Introduction to course syllabus and Applied Anthropology

Lecture 1. Political Violence, Social Suffering and World Migration

Lecture 2. Fieldwork Methods: Life History Narratives - Recording Interview

Film:1. Benjamin and his Brothers

Film: 2. Fighter

Readings: Selected chapters from Jaguar: A Story of Africans in America (online)

Week 2

Lecture 1. Socio-ecological Anthropology, Local Knowledge and Climate Change

Lecture 2. Linguistic Analysis of Text - Analysis of Life History

Film:1. Family Frames

Film: 2. The Land of Women

Readings: Selected chapters from Fierce Climate: Sacred Ground (online) and Coasts for People (on line)

Week 3

Medicine, Global Health and Social Justice

Lecture 1. Paul Farmer - anthropologist and doctor,

Lecture 2. Writing in Anthropology: Coding, Writing ‘memos’ and first draft - narratives

Film:1. Anthropology of Healing Traditional Medicine

Film: 2. Coming Home

Readings: Selected chapters from: Infections and Inequalities (online)

Week 4

Writing in Anthropology - individual consultations and independent writing period.

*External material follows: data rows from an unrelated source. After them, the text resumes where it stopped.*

(* ===== verification/BrokerSteps.v ===== *)
(** * The broker as a transition system

    The handlers of [Broker.v] as a step relation over every interleaving of
    requests, waiters, adapter outcomes and cancellations, and the invariant its
    reachable states satisfy.  Every registered adapter declares one concurrency
    ceiling ([lane_cap]); a new request's id is new. *)

From S2P Require Import Prelude PyDict PyStr Config Contracts Correlation ControlPlane.
From S2P Require Import RequestPolicy Ledger Runtime RuntimeFrame Scheduler Batching Queue.
From S2P Require Import CapacityProfile CapacityContext CapacityController Admission Broker.

Section steps.
Context (repr_float : Q -> string) (env : environ) (queue_timeout : Q).
Context (lane_cap : option string -> option Z).

Definition fresh (id : string) (b : Broker) : Prop := dget id (requests (b_rt b)) = None.

Definition route_ok (resolution : option RuntimeResolution) : Prop :=
  forall res, resolution = Some res -> res_lane_max_concurrent res = lane_cap (res_lane res).

Inductive step (b : Broker) : Broker -> Prop :=
| step_chat fs hm wall mono id res r ingress up :
    fresh id b -> route_ok res ->
    step b (chat_completions repr_float env queue_timeout fs hm wall mono id res r ingress up b).2
| step_wait fs hm wall mono w :
    w ∈ b_waiting b -> step b (chat_wait env queue_timeout fs hm wall mono w b).2
| step_generate fs hm wall id res r up :
    fresh id b -> route_ok res -> step b (generate env fs hm wall id res r up b).2
| step_finish wall id strm o :
    (id, strm) ∈ b_executing b -> outcome_of strm o = true ->
    step b (finish wall id strm o b)
| step_cancel wall id : step b (runtime_cancel_request wall id b).2
| step_wake :
    step b (mkBroker (b_rt b) (clear_capacity_signal (b_queue b)) (b_ctl b) (b_waiting b)
              (b_executing b))
| step_warmup_begin wall : step b (warmup_begin wall b)
| step_warmup_end wall results error : step b (warmup_end wall results error b).2
| step_unload_end wall : step b (unload_end wall b).

Definition reachable (b : Broker) : Prop := exists path, rtc step (initial_broker path) b.

End steps.

Section invariant.
Context (env : environ) (lane_cap : option string -> option Z).

(** ** The invariant *)

(** Requests that are in flight, by the handler that owns them. *)
Definition waiting_ids (b : Broker) : list string := map w_id (b_waiting b).
Definition executing_ids (b : Broker) : list string := map fst (b_executing b).

Definition rec_cancelled (r : RequestRecord) : bool :=
  match cancel_token r with Some t => token_is_cancelled t | None => false end.

(** A waiting request's record is queued, or was ended by the cancel endpoint; it
    holds no reservation while its entry is in the deque, and once the entry has
    been granted a queued request holds exactly its own lane's reservation. *)
Definition waiter_ok (b : Broker) (w : Waiter) : Prop :=
  let e := w_entry w in
  q_granted e = false /\ is_Some (q_deadline_at e)
  /\ q_lane_max_concurrent e = lane_cap (q_lane e)
  /\ exists r, dget (w_id w) (requests (b_rt b)) = Some r /\ lane r = q_lane e
     /\ (status r = QUEUED /\ is_Some (cancel_token r)
         \/ terminal_status (status r) = true /\ rec_cancelled r = true)
     /\ (w_id w ∈ ids (b_queue b) -> e ∈ deque (b_queue b) /\ held (w_id w) (b_rt b) = false)
     /\ (w_id w ∉ ids (b_queue b) -> status r = QUEUED ->
         dget (w_id w) (reservations (b_rt b)) = Some (q_lane e)).

Definition ended (o : option RequestRecord) : Prop :=
  forall r, o = Some r -> terminal_status (status r) = true.

Record local_ok (b : Broker) (x : string) : Prop := {
  lo_waiter : forall w, w ∈ b_waiting b -> w_id w = x -> waiter_ok b w;
  lo_executing : x ∈ executing_ids b ->
    exists r, dget x (requests (b_rt b)) = Some r /\ status r <> QUEUED;
  lo_idle : x ∉ waiting_ids b ->
    held x (b_rt b) = false
    /\ (x ∈ executing_ids b \/ ended (dget x (requests (b_rt b))));
}.

Definition cap_ok (rt : RuntimeState) : Prop :=
  (active_jobs rt <= operator_ceiling env)%Z
  /\ (forall ln m, str_truthy ln = true -> lane_cap ln = Some m ->
        active_jobs_for_lane ln rt <= Z.max m 1)%Z
  /\ (queue_depth rt <= Z.max 0 (get_max_queue_depth env))%Z.

Record inv (b : Broker) : Prop := {
  inv_wf : wf (b_rt b);
  inv_ids : NoDup (ids (b_queue b));
  inv_handlers : NoDup (waiting_ids b ++ executing_ids b);
  inv_deque : forall e, e ∈ deque (b_queue b) -> exists w, w ∈ b_waiting b /\ w_entry w = e;
  inv_granted : forall g, g ∈ granted_entries (b_queue b) ->
    q_request_id g ∉ ids (b_queue b) /\ is_Some (dget (q_request_id g) (requests (b_rt b)));
  inv_local : forall x, local_ok b x;
  inv_cap : cap_ok (b_rt b);
}.

(** ** Changes at one request *)

(** [b'] differs from [b] only in what concerns request [x]. *)
Record agree_off (x : string) (b b' : Broker) : Prop := {
  ao_frame : frame x (b_rt b) (b_rt b');
  ao_waiting : forall w, w_id w <> x -> w ∈ b_waiting b' <-> w ∈ b_waiting b;
  ao_executing : forall p, p.1 <> x -> p ∈ b_executing b' <-> p ∈ b_executing b;
  ao_deque : forall e, q_request_id e <> x -> e ∈ deque (b_queue b') <-> e ∈ deque (b_queue b);
}.

Lemma elem_ids q y : y ∈ ids q <-> exists e, e ∈ deque q /\ q_request_id e = y.
Proof. unfold ids. rewrite list_elem_of_fmap. naive_solver. Qed.

Lemma elem_waiting_ids b y : y ∈ waiting_ids b <-> exists w, w ∈ b_waiting b /\ w_id w = y.
Proof. unfold waiting_ids. rewrite list_elem_of_fmap. naive_solver. Qed.

Lemma elem_executing_ids b y : y ∈ executing_ids b <-> exists s, (y, s) ∈ b_executing b.
Proof.
  unfold executing_ids. rewrite list_elem_of_fmap. split.
  - intros ([i s] & -> & H). by exists s.
  - intros [s H]. by exists (y, s).
Qed.

Section agree.
Context (x : string) (b b' : Broker) (Hag : agree_off x b b').

Lemma agree_ids y : y <> x -> y ∈ ids (b_queue b') <-> y ∈ ids (b_queue b).
Proof using Hag.
  intros Hy. rewrite !elem_ids. split; intros (e & He & <-); exists e; (split; [|done]);
    by apply (ao_deque _ _ _ Hag).
Qed.

Lemma agree_waiting y : y <> x -> y ∈ waiting_ids b' <-> y ∈ waiting_ids b.
Proof using Hag.
  intros Hy. rewrite !elem_waiting_ids. split; intros (w & Hw & <-); exists w; (split; [|done]);
    by apply (ao_waiting _ _ _ Hag).
Qed.

Lemma agree_executing y : y <> x -> y ∈ executing_ids b' <-> y ∈ executing_ids b.
Proof using Hag.
  intros Hy. rewrite !elem_executing_ids. split; intros [s Hs]; exists s;
    by apply (ao_executing _ _ _ Hag).
Qed.

Lemma agree_held y : y <> x -> held y (b_rt b') = held y (b_rt b).
Proof using Hag. intros Hy. unfold held, dmem. by rewrite (proj2 (ao_frame _ _ _ Hag y Hy)). Qed.

Lemma local_agree y : y <> x -> local_ok b y -> local_ok b' y.
Proof using Hag.
  intros Hy [H1 H2 H3]. destruct (ao_frame _ _ _ Hag y Hy) as [Hreq Hres]. split.
  - intros w Hw <-. apply (ao_waiting _ _ _ Hag) in Hw; [|done].
    specialize (H1 w Hw eq_refl). unfold waiter_ok in *.
    destruct H1 as (Hg & Hd & Hl & r & Hr & Hrl & Hs & Hin & Hout).
    split_and!; [done..|]. exists r. rewrite Hreq, Hres, agree_held by done.
    rewrite (agree_ids (w_id w) Hy).
    split_and!; try done. intros Hq.
    destruct (Hin Hq) as [He Hh]. split; [|done]. by apply (ao_deque _ _ _ Hag).
  - rewrite agree_executing, Hreq by done. exact H2.
  - rewrite agree_waiting, agree_executing, agree_held, Hreq by done. exact H3.
Qed.
End agree.

Lemma inv_update x b b' :
  inv b -> agree_off x b b' -> wf (b_rt b') -> NoDup (ids (b_queue b')) ->
  NoDup (waiting_ids b' ++ executing_ids b') ->
  (forall e, e ∈ deque (b_queue b') -> q_request_id e = x ->
     exists w, w ∈ b_waiting b' /\ w_entry w = e) ->
  (forall g, g ∈ granted_entries (b_queue b') ->
     g ∈ granted_entries (b_queue b) /\ q_request_id g <> x
     \/ q_request_id g = x /\ x ∉ ids (b_queue b') /\ is_Some (dget x (requests (b_rt b')))) ->
  local_ok b' x -> cap_ok (b_rt b') -> inv b'.
Proof.
  intros Hinv Hag Hwf Hids Hh Hdq Hgr Hx Hcap. split; try done.
  - intros e He. destruct (decide (q_request_id e = x)) as [Heq|Hne]; [by apply Hdq|].
    apply (ao_deque _ _ _ Hag e Hne) in He. destruct (inv_deque b Hinv e He) as (w & Hw & <-).
    exists w. split; [|done]. by apply (ao_waiting _ _ _ Hag).
  - intros g Hg. destruct (Hgr g Hg) as [[Hg' Hne] | (-> & H1 & H2)]; [|done].
    destruct (inv_granted b Hinv g Hg') as [H1 H2].
    rewrite (agree_ids x b b' Hag) by done. by rewrite (proj1 (ao_frame _ _ _ Hag _ Hne)).
  - intros y. destruct (decide (y = x)) as [->|Hne]; [done|].
    apply (local_agree x b b' Hag y Hne), Hinv.
Qed.

(** A change of counters, of the model lifecycle, of the controller's cache or of
    the capacity signal. *)
Lemma inv_same b b' :
  inv b -> requests (b_rt b') = requests (b_rt b) ->
  reservations (b_rt b') = reservations (b_rt b) ->
  deque (b_queue b') = deque (b_queue b) ->
  granted_entries (b_queue b') = granted_entries (b_queue b) ->
  b_waiting b' = b_waiting b -> b_executing b' = b_executing b -> inv b'.
Proof.
  intros [Hwf H1 H2 H3 H4 H5 H6] Er Es Ed Eg Ew Ee.
  assert (Hq : queue_depth (b_rt b') = queue_depth (b_rt b)).
  { unfold queue_depth, is_waiting. by rewrite Er, Es. }
  split; unfold ids, waiting_ids, executing_ids in *; rewrite ?Ed, ?Eg, ?Ew, ?Ee, ?Er; try done.
  - destruct Hwf as [W1 W2 W3]. split; by rewrite ?Er, ?Es.
  - intros y. destruct (H5 y) as [L1 L2 L3].
    split; unfold waiter_ok, held, ids, waiting_ids, executing_ids in *;
      rewrite ?Ed, ?Ew, ?Ee, ?Er, ?Es; done.
  - unfold cap_ok, active_jobs, active_jobs_for_lane. rewrite Er, Es, Hq. exact H6.
Qed.
End invariant.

* Feel free to email your working draft no latter then May 23th 2019 if you like to get comments for your final paper. Term Paper is due May 30. 2019.

Please email your term papers to Dr. J. Kopelentova Rehak : jrehak@umbc.edu

Annotation

Cultural Anthropology is both a theoretical and applied field involving the study of humanity in its socio-cultural dimensions. This is an upper level course with a focus on international and intercultural experience. The course introduces students to the concepts, approaches, and skills of a particular discipline - Cultural Anthropology. The course explores issues of global significance from a cross-cultural perspective by focusing on the tensions between the increasing diversity of perspectives in an increasingly interdependent world. From the viewpoints of an emergent anthropology in action, the class will examine various anthropological approaches and methods to understanding human behavior, and highlights insights to other cultures as well to our own culture. Class structure is organized around major themes we will address in Environmentalism and Ecology, Politics and Violence, and

World Migration. We will study anthropological texts that broaden the cultural analysis of the global change process and its effects on institutions and communities. Students will learn how anthropological theories and methods shape anthropological perspectives on local and global current problems. Students will have the opportunity to focus on readings and films of contemporary ethnographic works written/directed by the current generation of cultural and visual anthropologists, practice ethnographic interview, learn the methods of linguistic analysis of text and develop a short term paper.